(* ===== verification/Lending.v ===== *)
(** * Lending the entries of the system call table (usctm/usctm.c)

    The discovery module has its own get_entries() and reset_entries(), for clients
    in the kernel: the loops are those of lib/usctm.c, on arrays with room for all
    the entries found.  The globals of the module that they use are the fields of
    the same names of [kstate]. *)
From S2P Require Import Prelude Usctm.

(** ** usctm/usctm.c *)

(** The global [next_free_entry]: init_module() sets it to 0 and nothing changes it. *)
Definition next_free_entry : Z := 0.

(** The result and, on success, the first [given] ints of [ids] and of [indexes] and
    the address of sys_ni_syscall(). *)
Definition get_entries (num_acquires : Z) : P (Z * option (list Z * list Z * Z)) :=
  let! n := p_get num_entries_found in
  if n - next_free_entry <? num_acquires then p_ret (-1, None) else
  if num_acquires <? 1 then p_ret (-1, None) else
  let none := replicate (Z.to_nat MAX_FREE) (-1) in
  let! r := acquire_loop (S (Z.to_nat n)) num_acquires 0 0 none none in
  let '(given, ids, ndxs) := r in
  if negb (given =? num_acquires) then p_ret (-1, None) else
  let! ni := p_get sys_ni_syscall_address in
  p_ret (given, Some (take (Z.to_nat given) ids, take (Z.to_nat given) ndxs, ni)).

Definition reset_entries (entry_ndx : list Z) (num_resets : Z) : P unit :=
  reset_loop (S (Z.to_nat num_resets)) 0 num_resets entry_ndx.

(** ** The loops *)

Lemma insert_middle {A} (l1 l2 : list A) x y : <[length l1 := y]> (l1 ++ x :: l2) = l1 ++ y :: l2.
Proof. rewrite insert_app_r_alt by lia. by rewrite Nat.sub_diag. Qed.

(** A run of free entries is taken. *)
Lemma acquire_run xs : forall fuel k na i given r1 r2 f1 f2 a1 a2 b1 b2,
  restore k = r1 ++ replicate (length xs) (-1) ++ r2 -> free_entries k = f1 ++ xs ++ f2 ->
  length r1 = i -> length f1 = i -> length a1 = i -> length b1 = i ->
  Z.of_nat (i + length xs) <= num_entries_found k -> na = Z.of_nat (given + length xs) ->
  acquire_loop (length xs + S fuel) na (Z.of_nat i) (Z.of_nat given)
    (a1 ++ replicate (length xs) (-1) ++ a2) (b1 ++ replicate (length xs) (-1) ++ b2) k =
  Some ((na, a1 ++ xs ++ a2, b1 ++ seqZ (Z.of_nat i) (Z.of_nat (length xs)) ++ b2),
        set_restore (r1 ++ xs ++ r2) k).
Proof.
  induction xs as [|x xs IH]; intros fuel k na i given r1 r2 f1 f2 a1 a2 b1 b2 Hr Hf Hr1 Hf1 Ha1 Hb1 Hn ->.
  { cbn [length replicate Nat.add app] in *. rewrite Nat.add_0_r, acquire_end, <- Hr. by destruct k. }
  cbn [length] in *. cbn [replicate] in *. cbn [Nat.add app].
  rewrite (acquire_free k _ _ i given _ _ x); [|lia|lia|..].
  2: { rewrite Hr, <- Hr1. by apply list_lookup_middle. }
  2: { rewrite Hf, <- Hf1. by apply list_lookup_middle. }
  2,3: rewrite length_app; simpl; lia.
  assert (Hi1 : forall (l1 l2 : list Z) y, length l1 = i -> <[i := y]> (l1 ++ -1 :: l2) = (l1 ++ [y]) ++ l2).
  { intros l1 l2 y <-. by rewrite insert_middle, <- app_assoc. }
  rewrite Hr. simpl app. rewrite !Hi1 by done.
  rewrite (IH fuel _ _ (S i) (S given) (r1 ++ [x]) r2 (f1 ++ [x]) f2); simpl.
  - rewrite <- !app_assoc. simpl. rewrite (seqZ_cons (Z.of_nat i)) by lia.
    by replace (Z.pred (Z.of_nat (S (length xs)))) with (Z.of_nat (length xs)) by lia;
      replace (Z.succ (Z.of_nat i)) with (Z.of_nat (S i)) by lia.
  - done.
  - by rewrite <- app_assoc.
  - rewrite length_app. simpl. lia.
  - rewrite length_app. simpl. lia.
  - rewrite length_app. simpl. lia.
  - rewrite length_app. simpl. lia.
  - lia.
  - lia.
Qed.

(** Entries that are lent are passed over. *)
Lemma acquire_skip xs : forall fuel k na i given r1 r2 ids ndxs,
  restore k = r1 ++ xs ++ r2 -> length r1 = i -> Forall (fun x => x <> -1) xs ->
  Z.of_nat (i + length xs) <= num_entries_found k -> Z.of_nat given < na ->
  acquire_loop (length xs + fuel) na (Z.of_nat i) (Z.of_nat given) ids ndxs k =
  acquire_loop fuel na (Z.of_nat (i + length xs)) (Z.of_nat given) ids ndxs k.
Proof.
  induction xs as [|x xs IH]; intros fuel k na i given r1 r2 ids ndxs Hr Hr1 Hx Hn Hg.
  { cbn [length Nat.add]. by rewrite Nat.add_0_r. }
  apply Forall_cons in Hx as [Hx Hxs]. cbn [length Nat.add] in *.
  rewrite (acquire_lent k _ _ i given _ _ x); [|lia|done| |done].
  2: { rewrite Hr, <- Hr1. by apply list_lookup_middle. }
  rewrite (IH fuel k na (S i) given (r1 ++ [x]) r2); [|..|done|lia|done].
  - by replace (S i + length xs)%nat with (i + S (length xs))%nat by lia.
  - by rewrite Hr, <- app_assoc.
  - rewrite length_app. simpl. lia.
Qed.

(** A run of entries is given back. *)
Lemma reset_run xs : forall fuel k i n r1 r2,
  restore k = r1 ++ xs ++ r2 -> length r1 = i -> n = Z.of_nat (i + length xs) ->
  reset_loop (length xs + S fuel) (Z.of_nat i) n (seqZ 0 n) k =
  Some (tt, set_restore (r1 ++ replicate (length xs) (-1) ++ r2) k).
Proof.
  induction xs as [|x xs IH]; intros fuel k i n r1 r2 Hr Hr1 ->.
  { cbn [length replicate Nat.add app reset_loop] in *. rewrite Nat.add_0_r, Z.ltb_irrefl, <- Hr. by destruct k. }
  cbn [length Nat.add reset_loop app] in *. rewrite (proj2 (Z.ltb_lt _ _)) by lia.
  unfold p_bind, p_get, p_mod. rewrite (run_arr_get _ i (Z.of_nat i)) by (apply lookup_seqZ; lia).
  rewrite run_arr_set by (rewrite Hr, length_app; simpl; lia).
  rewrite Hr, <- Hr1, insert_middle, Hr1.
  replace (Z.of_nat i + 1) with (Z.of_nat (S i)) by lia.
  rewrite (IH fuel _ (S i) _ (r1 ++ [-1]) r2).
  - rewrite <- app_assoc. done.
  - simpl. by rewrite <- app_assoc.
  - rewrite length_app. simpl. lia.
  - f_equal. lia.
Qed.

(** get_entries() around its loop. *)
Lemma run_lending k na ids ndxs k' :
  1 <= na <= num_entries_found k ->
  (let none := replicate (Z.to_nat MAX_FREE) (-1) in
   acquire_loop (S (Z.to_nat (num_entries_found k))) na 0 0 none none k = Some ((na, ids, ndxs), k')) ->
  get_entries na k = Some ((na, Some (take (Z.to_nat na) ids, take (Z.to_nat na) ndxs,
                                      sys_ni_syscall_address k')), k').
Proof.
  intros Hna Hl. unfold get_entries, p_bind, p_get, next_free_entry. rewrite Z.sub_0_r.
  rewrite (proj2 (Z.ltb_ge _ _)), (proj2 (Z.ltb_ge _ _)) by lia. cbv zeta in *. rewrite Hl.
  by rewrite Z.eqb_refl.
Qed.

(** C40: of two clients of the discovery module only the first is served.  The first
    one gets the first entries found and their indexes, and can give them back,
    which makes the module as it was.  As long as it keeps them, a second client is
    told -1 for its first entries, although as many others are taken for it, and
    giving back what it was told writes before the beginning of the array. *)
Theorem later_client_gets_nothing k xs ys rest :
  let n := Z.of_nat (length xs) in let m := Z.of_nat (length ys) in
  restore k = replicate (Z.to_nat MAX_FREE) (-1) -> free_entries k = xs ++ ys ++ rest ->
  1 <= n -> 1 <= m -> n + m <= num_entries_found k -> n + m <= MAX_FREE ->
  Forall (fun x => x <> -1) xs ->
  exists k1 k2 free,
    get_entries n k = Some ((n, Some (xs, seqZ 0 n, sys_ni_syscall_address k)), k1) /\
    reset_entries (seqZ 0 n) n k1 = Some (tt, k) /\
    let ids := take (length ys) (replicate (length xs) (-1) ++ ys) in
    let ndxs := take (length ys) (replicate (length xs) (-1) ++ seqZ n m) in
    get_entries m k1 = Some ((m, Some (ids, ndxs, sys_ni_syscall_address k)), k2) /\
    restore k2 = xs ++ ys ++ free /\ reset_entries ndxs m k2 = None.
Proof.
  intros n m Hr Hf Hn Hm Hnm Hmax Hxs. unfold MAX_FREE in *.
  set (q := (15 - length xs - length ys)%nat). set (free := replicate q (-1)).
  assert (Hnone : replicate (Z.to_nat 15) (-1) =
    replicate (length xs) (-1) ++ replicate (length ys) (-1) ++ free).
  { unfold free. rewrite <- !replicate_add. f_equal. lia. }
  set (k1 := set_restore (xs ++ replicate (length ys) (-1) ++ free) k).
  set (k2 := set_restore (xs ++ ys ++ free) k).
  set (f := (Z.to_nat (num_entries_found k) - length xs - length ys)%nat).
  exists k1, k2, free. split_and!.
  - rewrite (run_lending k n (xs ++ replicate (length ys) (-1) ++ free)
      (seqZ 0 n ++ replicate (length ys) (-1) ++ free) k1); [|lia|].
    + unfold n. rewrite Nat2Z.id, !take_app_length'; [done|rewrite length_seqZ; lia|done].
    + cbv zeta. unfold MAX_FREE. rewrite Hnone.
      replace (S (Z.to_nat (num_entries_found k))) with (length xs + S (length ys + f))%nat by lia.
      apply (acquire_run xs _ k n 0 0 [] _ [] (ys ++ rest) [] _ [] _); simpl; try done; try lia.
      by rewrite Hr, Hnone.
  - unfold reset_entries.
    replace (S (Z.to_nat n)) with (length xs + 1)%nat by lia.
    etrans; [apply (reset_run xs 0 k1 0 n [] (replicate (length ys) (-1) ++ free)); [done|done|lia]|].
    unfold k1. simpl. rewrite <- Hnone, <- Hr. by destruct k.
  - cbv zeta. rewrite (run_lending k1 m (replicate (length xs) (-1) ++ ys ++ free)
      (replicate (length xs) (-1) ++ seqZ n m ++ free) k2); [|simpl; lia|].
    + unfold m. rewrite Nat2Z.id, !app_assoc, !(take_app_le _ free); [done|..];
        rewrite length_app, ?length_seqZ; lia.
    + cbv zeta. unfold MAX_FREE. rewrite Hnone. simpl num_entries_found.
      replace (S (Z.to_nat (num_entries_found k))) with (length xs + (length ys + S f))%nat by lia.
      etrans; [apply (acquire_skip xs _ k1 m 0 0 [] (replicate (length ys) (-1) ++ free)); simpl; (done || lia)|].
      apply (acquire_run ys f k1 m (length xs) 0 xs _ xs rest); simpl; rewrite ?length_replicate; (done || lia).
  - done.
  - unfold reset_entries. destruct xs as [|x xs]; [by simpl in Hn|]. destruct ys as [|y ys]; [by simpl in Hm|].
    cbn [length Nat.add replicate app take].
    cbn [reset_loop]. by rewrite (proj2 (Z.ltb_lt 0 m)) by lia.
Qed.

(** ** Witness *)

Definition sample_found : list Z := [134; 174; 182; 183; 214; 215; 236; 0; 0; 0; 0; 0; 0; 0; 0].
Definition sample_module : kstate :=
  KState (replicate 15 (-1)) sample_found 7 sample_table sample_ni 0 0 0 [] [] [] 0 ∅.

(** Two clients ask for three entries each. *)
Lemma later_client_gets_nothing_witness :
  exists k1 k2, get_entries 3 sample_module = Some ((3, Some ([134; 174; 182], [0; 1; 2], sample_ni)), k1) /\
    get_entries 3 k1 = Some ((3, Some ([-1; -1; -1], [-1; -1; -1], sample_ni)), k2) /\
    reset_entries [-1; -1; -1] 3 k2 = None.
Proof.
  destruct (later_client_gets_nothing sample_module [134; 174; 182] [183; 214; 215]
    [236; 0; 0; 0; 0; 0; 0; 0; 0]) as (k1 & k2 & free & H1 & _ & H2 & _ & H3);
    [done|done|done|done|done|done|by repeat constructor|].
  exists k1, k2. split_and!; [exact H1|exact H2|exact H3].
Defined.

- - - - -

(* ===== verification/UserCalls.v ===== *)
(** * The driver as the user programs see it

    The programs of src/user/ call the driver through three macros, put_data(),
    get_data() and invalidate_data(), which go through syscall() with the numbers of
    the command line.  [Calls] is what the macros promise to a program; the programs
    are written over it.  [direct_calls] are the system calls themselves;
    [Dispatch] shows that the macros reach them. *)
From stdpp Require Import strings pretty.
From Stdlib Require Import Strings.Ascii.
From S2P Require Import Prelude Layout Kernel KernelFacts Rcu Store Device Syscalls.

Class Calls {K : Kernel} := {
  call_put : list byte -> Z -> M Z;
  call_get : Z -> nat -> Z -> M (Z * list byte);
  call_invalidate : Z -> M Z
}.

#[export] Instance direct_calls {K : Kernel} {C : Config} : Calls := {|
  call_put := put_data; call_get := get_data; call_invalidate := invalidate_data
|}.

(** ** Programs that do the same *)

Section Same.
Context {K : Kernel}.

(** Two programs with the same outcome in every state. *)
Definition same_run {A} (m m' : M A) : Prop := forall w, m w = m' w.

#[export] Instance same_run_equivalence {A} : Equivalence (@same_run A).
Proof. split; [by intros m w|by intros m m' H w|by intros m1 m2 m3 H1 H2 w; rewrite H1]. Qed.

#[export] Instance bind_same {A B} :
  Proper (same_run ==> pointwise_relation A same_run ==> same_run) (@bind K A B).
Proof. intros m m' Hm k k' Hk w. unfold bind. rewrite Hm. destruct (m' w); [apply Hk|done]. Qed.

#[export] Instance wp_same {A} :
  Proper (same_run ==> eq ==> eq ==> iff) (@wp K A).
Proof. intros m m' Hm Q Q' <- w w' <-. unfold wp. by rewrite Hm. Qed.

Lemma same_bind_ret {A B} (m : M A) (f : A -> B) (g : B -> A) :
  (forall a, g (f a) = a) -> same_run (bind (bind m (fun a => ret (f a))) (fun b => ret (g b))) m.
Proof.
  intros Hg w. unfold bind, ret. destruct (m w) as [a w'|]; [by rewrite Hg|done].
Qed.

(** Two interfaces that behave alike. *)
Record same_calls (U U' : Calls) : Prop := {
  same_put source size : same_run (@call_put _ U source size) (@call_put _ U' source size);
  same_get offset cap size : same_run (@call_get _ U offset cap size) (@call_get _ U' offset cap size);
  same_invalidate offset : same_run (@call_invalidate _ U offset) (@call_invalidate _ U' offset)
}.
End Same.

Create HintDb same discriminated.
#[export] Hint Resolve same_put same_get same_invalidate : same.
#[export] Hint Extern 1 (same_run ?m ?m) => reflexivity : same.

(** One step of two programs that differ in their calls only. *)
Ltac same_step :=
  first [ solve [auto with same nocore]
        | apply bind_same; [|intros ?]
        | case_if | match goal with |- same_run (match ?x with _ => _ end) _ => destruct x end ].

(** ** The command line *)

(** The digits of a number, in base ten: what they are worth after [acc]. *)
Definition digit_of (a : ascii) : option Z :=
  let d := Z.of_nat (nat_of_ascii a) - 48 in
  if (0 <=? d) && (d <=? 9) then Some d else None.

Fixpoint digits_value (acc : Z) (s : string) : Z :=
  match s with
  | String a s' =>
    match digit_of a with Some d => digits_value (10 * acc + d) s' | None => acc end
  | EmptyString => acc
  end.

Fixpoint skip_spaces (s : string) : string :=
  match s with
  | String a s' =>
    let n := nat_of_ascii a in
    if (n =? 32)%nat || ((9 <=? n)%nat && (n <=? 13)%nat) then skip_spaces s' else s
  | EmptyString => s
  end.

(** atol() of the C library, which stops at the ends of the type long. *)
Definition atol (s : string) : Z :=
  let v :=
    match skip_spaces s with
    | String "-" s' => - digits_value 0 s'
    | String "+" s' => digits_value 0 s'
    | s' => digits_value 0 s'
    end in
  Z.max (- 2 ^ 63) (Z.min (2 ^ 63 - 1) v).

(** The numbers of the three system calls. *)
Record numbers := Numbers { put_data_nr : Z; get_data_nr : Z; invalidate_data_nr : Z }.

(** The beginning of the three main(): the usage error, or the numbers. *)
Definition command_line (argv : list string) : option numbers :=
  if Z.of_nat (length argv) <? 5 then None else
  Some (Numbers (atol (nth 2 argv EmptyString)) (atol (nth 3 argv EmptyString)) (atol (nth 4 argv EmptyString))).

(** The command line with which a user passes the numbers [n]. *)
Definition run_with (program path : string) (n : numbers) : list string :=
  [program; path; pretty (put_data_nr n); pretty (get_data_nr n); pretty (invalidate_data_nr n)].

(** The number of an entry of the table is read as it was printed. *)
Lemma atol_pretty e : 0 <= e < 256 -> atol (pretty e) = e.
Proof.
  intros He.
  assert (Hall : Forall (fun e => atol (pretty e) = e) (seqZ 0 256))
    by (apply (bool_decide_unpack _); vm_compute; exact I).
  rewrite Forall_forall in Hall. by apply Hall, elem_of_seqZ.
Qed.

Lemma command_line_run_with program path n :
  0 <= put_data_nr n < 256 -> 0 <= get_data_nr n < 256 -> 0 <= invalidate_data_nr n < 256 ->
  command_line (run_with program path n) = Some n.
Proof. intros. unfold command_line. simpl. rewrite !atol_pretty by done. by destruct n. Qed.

- - - - -

BRIEF ->
Pull out all lines from the entries above in which the word "Lemma" appears.

RESULT OF THE TASK ->
Lemma insert_middle {A} (l1 l2 : list A) x y : <[length l1 := y]> (l1 ++ x :: l2) = l1 ++ y :: l2.
Lemma acquire_run xs : forall fuel k na i given r1 r2 f1 f2 a1 a2 b1 b2,
Lemma acquire_skip xs : forall fuel k na i given r1 r2 ids ndxs,
Lemma reset_run xs : forall fuel k i n r1 r2,
Lemma run_lending k na ids ndxs k' :
Lemma later_client_gets_nothing_witness :
Lemma same_bind_ret {A B} (m : M A) (f : A -> B) (g : B -> A) :
Lemma atol_pretty e : 0 <= e < 256 -> atol (pretty e) = e.
Lemma command_line_run_with program path n :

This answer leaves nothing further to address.